(Dataset entries)

= = = = =

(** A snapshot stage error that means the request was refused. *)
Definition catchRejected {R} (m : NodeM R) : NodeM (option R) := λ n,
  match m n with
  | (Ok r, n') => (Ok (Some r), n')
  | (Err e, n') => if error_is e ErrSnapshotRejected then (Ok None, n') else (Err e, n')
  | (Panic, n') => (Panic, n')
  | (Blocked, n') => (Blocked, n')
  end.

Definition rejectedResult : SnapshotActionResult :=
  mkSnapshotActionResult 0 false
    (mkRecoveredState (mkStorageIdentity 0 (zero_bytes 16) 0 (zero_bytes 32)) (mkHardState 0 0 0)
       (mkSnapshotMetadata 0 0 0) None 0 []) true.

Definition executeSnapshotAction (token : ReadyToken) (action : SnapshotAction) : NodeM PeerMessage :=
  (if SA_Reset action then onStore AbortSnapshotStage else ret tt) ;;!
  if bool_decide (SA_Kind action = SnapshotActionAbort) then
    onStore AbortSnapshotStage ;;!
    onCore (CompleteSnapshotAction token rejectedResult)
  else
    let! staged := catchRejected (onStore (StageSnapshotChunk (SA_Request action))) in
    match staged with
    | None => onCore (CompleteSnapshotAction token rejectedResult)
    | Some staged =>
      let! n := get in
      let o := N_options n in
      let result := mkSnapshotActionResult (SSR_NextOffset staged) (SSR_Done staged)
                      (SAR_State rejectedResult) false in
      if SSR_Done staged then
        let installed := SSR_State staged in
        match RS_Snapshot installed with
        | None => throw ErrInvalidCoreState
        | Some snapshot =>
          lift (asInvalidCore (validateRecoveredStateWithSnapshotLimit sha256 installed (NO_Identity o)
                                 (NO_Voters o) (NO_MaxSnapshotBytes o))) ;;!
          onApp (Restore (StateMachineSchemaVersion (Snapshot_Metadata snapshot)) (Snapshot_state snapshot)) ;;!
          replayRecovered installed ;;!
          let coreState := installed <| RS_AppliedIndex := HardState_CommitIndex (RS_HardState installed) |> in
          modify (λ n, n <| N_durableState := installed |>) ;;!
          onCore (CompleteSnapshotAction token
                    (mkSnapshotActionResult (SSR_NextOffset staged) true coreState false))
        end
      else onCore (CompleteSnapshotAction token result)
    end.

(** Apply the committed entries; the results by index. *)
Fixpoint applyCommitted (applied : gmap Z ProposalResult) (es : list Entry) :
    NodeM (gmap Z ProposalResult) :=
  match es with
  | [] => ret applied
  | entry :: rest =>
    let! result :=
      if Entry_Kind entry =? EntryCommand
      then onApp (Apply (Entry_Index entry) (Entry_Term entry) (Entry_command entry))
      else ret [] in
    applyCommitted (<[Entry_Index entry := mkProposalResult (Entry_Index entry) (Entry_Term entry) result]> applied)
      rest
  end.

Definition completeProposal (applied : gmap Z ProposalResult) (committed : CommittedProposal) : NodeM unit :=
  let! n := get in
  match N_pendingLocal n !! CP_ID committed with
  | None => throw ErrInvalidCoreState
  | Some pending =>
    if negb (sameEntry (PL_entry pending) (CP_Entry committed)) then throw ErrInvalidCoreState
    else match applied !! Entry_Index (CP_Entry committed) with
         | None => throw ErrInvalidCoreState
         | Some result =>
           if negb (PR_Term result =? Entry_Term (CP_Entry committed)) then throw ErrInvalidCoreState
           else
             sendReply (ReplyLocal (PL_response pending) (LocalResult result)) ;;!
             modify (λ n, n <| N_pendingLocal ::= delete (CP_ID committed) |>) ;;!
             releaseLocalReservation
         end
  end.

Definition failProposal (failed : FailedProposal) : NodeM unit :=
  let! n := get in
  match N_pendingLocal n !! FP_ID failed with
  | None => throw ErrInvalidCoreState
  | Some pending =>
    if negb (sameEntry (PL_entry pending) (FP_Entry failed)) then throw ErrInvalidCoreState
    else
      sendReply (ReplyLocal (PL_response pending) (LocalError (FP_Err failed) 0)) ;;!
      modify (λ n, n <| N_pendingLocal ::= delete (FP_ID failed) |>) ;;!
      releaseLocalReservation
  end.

= = = = =

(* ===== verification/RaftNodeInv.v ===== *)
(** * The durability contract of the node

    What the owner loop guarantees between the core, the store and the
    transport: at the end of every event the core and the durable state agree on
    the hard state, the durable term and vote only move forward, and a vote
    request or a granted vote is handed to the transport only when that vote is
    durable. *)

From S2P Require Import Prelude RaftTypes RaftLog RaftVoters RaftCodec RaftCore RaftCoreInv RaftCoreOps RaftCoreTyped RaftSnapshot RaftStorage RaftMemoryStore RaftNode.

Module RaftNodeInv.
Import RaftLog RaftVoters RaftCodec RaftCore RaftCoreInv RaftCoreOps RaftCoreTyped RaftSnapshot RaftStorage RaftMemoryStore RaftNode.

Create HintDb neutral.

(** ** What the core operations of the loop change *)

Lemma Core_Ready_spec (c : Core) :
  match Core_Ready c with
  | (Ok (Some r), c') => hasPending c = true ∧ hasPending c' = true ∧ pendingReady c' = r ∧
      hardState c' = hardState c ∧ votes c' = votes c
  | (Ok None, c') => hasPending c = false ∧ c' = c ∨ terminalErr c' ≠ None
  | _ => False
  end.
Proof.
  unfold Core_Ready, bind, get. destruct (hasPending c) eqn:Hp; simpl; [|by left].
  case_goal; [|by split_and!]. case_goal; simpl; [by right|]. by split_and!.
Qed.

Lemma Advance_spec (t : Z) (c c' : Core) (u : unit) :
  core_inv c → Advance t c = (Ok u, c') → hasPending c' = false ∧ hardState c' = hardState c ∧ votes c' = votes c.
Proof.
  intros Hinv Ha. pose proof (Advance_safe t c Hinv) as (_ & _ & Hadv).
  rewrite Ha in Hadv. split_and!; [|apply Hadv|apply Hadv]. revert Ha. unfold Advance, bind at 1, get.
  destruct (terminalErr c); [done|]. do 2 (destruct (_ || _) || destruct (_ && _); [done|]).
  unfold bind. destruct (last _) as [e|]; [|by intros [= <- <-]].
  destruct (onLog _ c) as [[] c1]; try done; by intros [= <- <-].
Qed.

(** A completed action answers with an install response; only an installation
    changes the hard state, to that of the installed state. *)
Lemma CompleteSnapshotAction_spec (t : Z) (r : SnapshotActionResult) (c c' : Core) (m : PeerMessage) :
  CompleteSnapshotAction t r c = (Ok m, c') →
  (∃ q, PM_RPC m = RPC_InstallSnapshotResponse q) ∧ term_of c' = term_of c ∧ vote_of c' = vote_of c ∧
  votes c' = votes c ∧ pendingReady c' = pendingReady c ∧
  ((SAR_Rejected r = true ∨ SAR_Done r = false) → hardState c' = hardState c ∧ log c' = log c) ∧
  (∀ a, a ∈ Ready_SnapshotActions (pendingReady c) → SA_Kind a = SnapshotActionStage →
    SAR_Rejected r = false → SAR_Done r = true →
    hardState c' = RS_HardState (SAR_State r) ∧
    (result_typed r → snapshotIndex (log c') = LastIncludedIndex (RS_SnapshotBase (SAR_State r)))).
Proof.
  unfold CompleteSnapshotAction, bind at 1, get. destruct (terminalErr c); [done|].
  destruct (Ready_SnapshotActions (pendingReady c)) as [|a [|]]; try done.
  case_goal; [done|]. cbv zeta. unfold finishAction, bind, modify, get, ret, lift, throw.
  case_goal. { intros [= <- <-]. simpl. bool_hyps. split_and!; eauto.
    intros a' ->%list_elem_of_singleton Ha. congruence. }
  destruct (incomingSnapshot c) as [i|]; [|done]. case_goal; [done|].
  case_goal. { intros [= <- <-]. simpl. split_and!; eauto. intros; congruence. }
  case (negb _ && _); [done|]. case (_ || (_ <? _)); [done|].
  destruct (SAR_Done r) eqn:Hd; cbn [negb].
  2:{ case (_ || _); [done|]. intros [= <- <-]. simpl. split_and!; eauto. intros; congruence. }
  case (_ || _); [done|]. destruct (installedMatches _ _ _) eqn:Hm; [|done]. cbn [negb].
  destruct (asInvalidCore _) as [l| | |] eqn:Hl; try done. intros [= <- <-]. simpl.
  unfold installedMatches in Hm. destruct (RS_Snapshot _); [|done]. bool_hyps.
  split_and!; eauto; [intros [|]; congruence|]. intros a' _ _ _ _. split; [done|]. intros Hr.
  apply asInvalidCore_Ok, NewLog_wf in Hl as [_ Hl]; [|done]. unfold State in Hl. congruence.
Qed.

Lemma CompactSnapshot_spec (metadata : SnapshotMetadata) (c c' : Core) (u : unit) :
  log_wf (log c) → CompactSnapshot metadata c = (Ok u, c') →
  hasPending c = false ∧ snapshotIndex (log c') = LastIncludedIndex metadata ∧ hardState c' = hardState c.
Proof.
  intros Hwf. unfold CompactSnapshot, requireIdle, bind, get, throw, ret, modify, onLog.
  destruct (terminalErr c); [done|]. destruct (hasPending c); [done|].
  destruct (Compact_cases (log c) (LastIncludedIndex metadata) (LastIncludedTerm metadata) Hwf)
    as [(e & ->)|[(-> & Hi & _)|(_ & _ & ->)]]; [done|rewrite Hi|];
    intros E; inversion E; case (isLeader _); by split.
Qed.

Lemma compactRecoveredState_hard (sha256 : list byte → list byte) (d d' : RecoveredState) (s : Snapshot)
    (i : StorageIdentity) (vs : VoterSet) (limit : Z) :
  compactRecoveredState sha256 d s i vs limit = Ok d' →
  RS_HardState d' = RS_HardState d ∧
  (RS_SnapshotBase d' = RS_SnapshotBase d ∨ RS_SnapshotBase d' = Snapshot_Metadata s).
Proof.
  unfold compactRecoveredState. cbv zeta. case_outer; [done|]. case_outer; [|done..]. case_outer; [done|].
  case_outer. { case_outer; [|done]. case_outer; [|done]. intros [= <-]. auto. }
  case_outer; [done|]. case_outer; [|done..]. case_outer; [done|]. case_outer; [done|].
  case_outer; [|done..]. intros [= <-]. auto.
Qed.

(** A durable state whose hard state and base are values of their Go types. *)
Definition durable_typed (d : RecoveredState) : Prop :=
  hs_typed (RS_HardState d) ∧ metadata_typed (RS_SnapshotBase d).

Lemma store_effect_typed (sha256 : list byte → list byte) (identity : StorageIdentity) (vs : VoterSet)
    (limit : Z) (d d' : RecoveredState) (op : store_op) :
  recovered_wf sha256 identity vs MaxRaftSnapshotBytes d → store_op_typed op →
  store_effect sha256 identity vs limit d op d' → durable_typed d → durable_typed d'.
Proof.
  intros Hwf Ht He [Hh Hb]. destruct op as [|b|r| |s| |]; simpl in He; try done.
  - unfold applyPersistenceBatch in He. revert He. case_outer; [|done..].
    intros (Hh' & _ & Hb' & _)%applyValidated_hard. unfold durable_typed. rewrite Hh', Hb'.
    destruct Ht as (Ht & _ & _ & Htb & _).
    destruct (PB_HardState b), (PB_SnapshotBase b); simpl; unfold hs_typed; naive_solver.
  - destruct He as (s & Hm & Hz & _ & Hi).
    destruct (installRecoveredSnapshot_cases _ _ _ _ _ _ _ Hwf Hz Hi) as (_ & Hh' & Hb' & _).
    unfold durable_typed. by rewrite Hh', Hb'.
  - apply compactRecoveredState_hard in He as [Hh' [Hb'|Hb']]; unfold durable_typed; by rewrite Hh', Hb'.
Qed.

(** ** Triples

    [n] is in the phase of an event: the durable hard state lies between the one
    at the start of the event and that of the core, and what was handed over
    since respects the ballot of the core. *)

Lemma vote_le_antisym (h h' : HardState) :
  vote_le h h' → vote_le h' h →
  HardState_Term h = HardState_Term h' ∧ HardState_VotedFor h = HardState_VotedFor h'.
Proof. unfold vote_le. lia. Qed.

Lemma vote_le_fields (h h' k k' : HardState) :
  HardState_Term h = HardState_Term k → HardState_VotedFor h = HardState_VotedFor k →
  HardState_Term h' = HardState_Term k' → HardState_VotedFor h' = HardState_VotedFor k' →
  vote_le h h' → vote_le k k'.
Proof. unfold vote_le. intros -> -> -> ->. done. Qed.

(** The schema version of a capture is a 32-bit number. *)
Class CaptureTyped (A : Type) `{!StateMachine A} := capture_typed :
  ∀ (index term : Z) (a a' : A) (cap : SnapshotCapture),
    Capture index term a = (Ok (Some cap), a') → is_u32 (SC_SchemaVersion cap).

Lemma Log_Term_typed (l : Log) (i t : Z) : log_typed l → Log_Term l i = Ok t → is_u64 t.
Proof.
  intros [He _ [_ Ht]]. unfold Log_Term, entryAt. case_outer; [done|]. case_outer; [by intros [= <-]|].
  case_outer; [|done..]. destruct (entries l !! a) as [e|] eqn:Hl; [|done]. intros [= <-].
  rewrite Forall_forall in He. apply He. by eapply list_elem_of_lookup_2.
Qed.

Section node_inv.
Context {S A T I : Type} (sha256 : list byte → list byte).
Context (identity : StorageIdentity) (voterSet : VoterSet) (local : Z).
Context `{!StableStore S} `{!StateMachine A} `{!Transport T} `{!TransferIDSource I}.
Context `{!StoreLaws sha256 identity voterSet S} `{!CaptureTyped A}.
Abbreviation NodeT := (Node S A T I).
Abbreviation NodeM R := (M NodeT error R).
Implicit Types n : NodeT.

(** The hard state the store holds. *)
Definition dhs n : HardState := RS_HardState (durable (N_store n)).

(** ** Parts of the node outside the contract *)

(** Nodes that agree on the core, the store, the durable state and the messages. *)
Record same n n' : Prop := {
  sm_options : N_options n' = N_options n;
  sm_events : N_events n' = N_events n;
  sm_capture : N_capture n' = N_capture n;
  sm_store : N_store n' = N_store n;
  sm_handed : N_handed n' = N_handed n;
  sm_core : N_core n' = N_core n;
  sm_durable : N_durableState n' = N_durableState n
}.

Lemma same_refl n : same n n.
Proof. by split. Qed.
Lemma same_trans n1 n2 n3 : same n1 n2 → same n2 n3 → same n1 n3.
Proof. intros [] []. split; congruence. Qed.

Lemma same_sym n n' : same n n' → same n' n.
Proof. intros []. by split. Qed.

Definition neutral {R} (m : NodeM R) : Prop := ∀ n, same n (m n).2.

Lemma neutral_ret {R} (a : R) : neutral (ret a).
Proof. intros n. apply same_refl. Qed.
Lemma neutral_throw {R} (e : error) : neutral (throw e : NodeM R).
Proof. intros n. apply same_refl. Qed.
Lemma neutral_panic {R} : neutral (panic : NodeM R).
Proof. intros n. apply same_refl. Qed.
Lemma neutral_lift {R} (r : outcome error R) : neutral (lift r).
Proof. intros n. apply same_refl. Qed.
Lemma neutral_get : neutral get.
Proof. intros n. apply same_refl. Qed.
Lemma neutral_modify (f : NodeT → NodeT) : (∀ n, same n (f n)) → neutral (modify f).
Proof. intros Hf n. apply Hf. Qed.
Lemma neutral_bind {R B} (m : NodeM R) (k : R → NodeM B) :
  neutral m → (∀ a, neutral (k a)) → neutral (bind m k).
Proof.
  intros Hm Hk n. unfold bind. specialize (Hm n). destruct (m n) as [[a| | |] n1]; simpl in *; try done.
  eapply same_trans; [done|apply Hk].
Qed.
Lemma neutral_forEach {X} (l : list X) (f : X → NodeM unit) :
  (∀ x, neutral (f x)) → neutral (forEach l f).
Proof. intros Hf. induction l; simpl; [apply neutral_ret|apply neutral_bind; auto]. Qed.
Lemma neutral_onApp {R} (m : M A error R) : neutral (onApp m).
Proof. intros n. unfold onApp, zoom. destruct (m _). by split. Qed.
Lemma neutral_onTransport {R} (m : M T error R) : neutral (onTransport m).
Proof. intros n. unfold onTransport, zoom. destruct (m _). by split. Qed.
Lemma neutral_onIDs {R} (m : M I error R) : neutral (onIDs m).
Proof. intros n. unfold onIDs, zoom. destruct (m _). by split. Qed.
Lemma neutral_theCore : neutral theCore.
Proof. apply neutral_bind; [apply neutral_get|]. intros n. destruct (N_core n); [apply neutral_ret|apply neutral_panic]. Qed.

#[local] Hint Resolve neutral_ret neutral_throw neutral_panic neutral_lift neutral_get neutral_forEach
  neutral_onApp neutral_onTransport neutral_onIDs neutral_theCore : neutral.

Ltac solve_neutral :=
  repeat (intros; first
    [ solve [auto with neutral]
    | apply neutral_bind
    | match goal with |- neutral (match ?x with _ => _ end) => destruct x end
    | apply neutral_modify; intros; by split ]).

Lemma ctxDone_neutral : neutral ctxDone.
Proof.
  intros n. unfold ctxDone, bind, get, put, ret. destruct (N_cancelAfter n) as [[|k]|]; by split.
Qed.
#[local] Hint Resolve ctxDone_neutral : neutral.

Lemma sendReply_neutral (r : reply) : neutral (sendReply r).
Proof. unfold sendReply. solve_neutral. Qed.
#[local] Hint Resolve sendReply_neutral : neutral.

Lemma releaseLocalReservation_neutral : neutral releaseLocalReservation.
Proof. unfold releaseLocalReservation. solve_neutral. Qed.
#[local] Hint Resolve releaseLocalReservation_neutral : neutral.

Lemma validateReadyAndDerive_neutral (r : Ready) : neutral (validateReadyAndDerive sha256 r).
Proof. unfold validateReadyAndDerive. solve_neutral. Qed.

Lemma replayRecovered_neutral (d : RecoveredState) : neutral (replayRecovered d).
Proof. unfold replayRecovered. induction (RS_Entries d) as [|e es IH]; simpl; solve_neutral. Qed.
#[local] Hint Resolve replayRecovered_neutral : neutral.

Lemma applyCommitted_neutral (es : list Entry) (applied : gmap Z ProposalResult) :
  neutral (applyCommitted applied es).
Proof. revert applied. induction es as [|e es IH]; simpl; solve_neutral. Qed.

= = = = =

WHAT TO WORK ON -> Give back exactly the lines above, from the line containing "(** A snapshot" through the line containing "(mkSnapshotMetadata 0 0", with both end lines and nothing more.

ANSWER TO THIS EXERCISE ->
(** A snapshot stage error that means the request was refused. *)
Definition catchRejected {R} (m : NodeM R) : NodeM (option R) := λ n,
  match m n with
  | (Ok r, n') => (Ok (Some r), n')
  | (Err e, n') => if error_is e ErrSnapshotRejected then (Ok None, n') else (Err e, n')
  | (Panic, n') => (Panic, n')
  | (Blocked, n') => (Blocked, n')
  end.

Definition rejectedResult : SnapshotActionResult :=
  mkSnapshotActionResult 0 false
    (mkRecoveredState (mkStorageIdentity 0 (zero_bytes 16) 0 (zero_bytes 32)) (mkHardState 0 0 0)
       (mkSnapshotMetadata 0 0 0) None 0 []) true.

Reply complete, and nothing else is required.